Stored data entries
(* ===== verification/CcTree.v ===== *)
(** * CcTree: the data of the front end and its types ([upstream/chibicc.h], [type.c])

    Tokens after tokenization, types, members, nodes, variables, scopes, initializers and
    macros are shared and changed through pointers: each kind of struct has a store of the
    record [fe], a pointer is an address, 0 is NULL, and following any other pointer that
    was not allocated is [CcUndefined].  [calloc] gives the next address and does not fail.
    A [char *] that nobody writes through is the list of its bytes, [[]] for NULL.  A
    computation of the monad [M] has a value and the new state, or stops as the tokenizer
    does. *)

From stdpp Require Import gmap.
From S2P Require Import Prelude Config Kernel Klog RawMem UserMem LibString LibFormat GuestAsm Codegen CcHash CcToken.

(** ** Data *)

(** [struct Type]. *)
Record CType := Build_CType {
  ct_kind : TypeKind; ct_size : Z; ct_align : Z; ct_unsigned : bool; ct_atomic : bool; ct_origin : Z;
  ct_base : Z; ct_name : Z; ct_name_pos : Z; ct_array_len : Z; ct_vla_len : Z; ct_vla_size : Z;
  ct_members : Z; ct_flexible : bool; ct_packed : bool; ct_return_ty : Z; ct_params : Z;
  ct_variadic : bool; ct_next : Z }.
#[export] Instance eta_CType : Eta CType := fun r => Build_CType (ct_kind r) (ct_size r) (ct_align r)
  (ct_unsigned r) (ct_atomic r) (ct_origin r) (ct_base r) (ct_name r) (ct_name_pos r) (ct_array_len r)
  (ct_vla_len r) (ct_vla_size r) (ct_members r) (ct_flexible r) (ct_packed r) (ct_return_ty r) (ct_params r)
  (ct_variadic r) (ct_next r).
#[export] Instance set_ct_kind : Setter ct_kind := ltac:(mk_setter).
#[export] Instance set_ct_size : Setter ct_size := ltac:(mk_setter).
#[export] Instance set_ct_align : Setter ct_align := ltac:(mk_setter).
#[export] Instance set_ct_unsigned : Setter ct_unsigned := ltac:(mk_setter).
#[export] Instance set_ct_atomic : Setter ct_atomic := ltac:(mk_setter).
#[export] Instance set_ct_origin : Setter ct_origin := ltac:(mk_setter).
#[export] Instance set_ct_base : Setter ct_base := ltac:(mk_setter).
#[export] Instance set_ct_name : Setter ct_name := ltac:(mk_setter).
#[export] Instance set_ct_name_pos : Setter ct_name_pos := ltac:(mk_setter).
#[export] Instance set_ct_array_len : Setter ct_array_len := ltac:(mk_setter).
#[export] Instance set_ct_vla_len : Setter ct_vla_len := ltac:(mk_setter).
#[export] Instance set_ct_vla_size : Setter ct_vla_size := ltac:(mk_setter).
#[export] Instance set_ct_members : Setter ct_members := ltac:(mk_setter).
#[export] Instance set_ct_flexible : Setter ct_flexible := ltac:(mk_setter).
#[export] Instance set_ct_packed : Setter ct_packed := ltac:(mk_setter).
#[export] Instance set_ct_return_ty : Setter ct_return_ty := ltac:(mk_setter).
#[export] Instance set_ct_params : Setter ct_params := ltac:(mk_setter).
#[export] Instance set_ct_variadic : Setter ct_variadic := ltac:(mk_setter).
#[export] Instance set_ct_next : Setter ct_next := ltac:(mk_setter).
Definition type0 : CType := Build_CType TY_VOID 0 0 false false 0 0 0 0 0 0 0 0 false false 0 0 false 0.

(** [struct Member]; its [tok] is never set. *)
Record CMember := Build_CMember {
  cm_next : Z; cm_ty : Z; cm_name : Z; cm_idx : Z; cm_align : Z; cm_offset : Z; cm_bitfield : bool;
  cm_bit_offset : Z; cm_bit_width : Z }.
#[export] Instance eta_CMember : Eta CMember := fun r => Build_CMember (cm_next r) (cm_ty r) (cm_name r)
  (cm_idx r) (cm_align r) (cm_offset r) (cm_bitfield r) (cm_bit_offset r) (cm_bit_width r).
#[export] Instance set_cm_next : Setter cm_next := ltac:(mk_setter).
#[export] Instance set_cm_ty : Setter cm_ty := ltac:(mk_setter).
#[export] Instance set_cm_name : Setter cm_name := ltac:(mk_setter).
#[export] Instance set_cm_idx : Setter cm_idx := ltac:(mk_setter).
#[export] Instance set_cm_align : Setter cm_align := ltac:(mk_setter).
#[export] Instance set_cm_offset : Setter cm_offset := ltac:(mk_setter).
#[export] Instance set_cm_bitfield : Setter cm_bitfield := ltac:(mk_setter).
#[export] Instance set_cm_bit_offset : Setter cm_bit_offset := ltac:(mk_setter).
#[export] Instance set_cm_bit_width : Setter cm_bit_width := ltac:(mk_setter).
Definition member0 : CMember := Build_CMember 0 0 0 0 0 0 false 0 0.

(** [struct Node], without the fields that nothing uses. *)
Record CNode := Build_CNode {
  nd_kind : NodeKind; nd_next : Z; nd_ty : Z; nd_tok : Z; nd_lhs : Z; nd_rhs : Z; nd_cond : Z;
  nd_then : Z; nd_els : Z; nd_init : Z; nd_inc : Z; nd_brk_label : list Z; nd_cont_label : list Z;
  nd_body : Z; nd_member : Z; nd_func_ty : Z; nd_args : Z; nd_ret_buffer : Z; nd_label : list Z;
  nd_unique_label : list Z; nd_goto_next : Z; nd_case_next : Z; nd_default_case : Z; nd_begin : Z;
  nd_end : Z; nd_asm_str : list Z; nd_cas_addr : Z; nd_cas_old : Z; nd_cas_new : Z; nd_var : Z;
  nd_val : Z; nd_fval : Z }.
#[export] Instance eta_CNode : Eta CNode := fun r => Build_CNode (nd_kind r) (nd_next r) (nd_ty r) (nd_tok r)
  (nd_lhs r) (nd_rhs r) (nd_cond r) (nd_then r) (nd_els r) (nd_init r) (nd_inc r) (nd_brk_label r)
  (nd_cont_label r) (nd_body r) (nd_member r) (nd_func_ty r) (nd_args r) (nd_ret_buffer r) (nd_label r)
  (nd_unique_label r) (nd_goto_next r) (nd_case_next r) (nd_default_case r) (nd_begin r) (nd_end r)
  (nd_asm_str r) (nd_cas_addr r) (nd_cas_old r) (nd_cas_new r) (nd_var r) (nd_val r) (nd_fval r).
#[export] Instance set_nd_kind : Setter nd_kind := ltac:(mk_setter).
#[export] Instance set_nd_next : Setter nd_next := ltac:(mk_setter).
#[export] Instance set_nd_ty : Setter nd_ty := ltac:(mk_setter).
#[export] Instance set_nd_tok : Setter nd_tok := ltac:(mk_setter).
#[export] Instance set_nd_lhs : Setter nd_lhs := ltac:(mk_setter).
#[export] Instance set_nd_rhs : Setter nd_rhs := ltac:(mk_setter).
#[export] Instance set_nd_cond : Setter nd_cond := ltac:(mk_setter).
#[export] Instance set_nd_then : Setter nd_then := ltac:(mk_setter).
#[export] Instance set_nd_els : Setter nd_els := ltac:(mk_setter).
#[export] Instance set_nd_init : Setter nd_init := ltac:(mk_setter).
#[export] Instance set_nd_inc : Setter nd_inc := ltac:(mk_setter).
#[export] Instance set_nd_brk_label : Setter nd_brk_label := ltac:(mk_setter).
#[export] Instance set_nd_cont_label : Setter nd_cont_label := ltac:(mk_setter).
#[export] Instance set_nd_body : Setter nd_body := ltac:(mk_setter).
#[export] Instance set_nd_member : Setter nd_member := ltac:(mk_setter).
#[export] Instance set_nd_func_ty : Setter nd_func_ty := ltac:(mk_setter).
#[export] Instance set_nd_args : Setter nd_args := ltac:(mk_setter).
#[export] Instance set_nd_ret_buffer : Setter nd_ret_buffer := ltac:(mk_setter).
#[export] Instance set_nd_label : Setter nd_label := ltac:(mk_setter).
#[export] Instance set_nd_unique_label : Setter nd_unique_label := ltac:(mk_setter).
#[export] Instance set_nd_goto_next : Setter nd_goto_next := ltac:(mk_setter).
#[export] Instance set_nd_case_next : Setter nd_case_next := ltac:(mk_setter).
#[export] Instance set_nd_default_case : Setter nd_default_case := ltac:(mk_setter).
#[export] Instance set_nd_begin : Setter nd_begin := ltac:(mk_setter).
#[export] Instance set_nd_end : Setter nd_end := ltac:(mk_setter).
#[export] Instance set_nd_asm_str : Setter nd_asm_str := ltac:(mk_setter).
#[export] Instance set_nd_cas_addr : Setter nd_cas_addr := ltac:(mk_setter).
#[export] Instance set_nd_cas_old : Setter nd_cas_old := ltac:(mk_setter).
#[export] Instance set_nd_cas_new : Setter nd_cas_new := ltac:(mk_setter).
#[export] Instance set_nd_var : Setter nd_var := ltac:(mk_setter).
#[export] Instance set_nd_val : Setter nd_val := ltac:(mk_setter).
#[export] Instance set_nd_fval : Setter nd_fval := ltac:(mk_setter).
Definition node0 : CNode := Build_CNode ND_NULL_EXPR 0 0 0 0 0 0 0 0 0 0 [] [] 0 0 0 0 0 [] [] 0 0 0 0 0 [] 0 0
  0 0 0 0.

#### Description of the task
Each line in the entries above, starting at the line with "From S2P Require" and ending at the line with "ct_variadic : bool;", is to be printed exactly, and only those lines.

#### Expected answer
From S2P Require Import Prelude Config Kernel Klog RawMem UserMem LibString LibFormat GuestAsm Codegen CcHash CcToken.

(** ** Data *)

(** [struct Type]. *)
Record CType := Build_CType {
  ct_kind : TypeKind; ct_size : Z; ct_align : Z; ct_unsigned : bool; ct_atomic : bool; ct_origin : Z;
  ct_base : Z; ct_name : Z; ct_name_pos : Z; ct_array_len : Z; ct_vla_len : Z; ct_vla_size : Z;
  ct_members : Z; ct_flexible : bool; ct_packed : bool; ct_return_ty : Z; ct_params : Z;
  ct_variadic : bool; ct_next : Z }.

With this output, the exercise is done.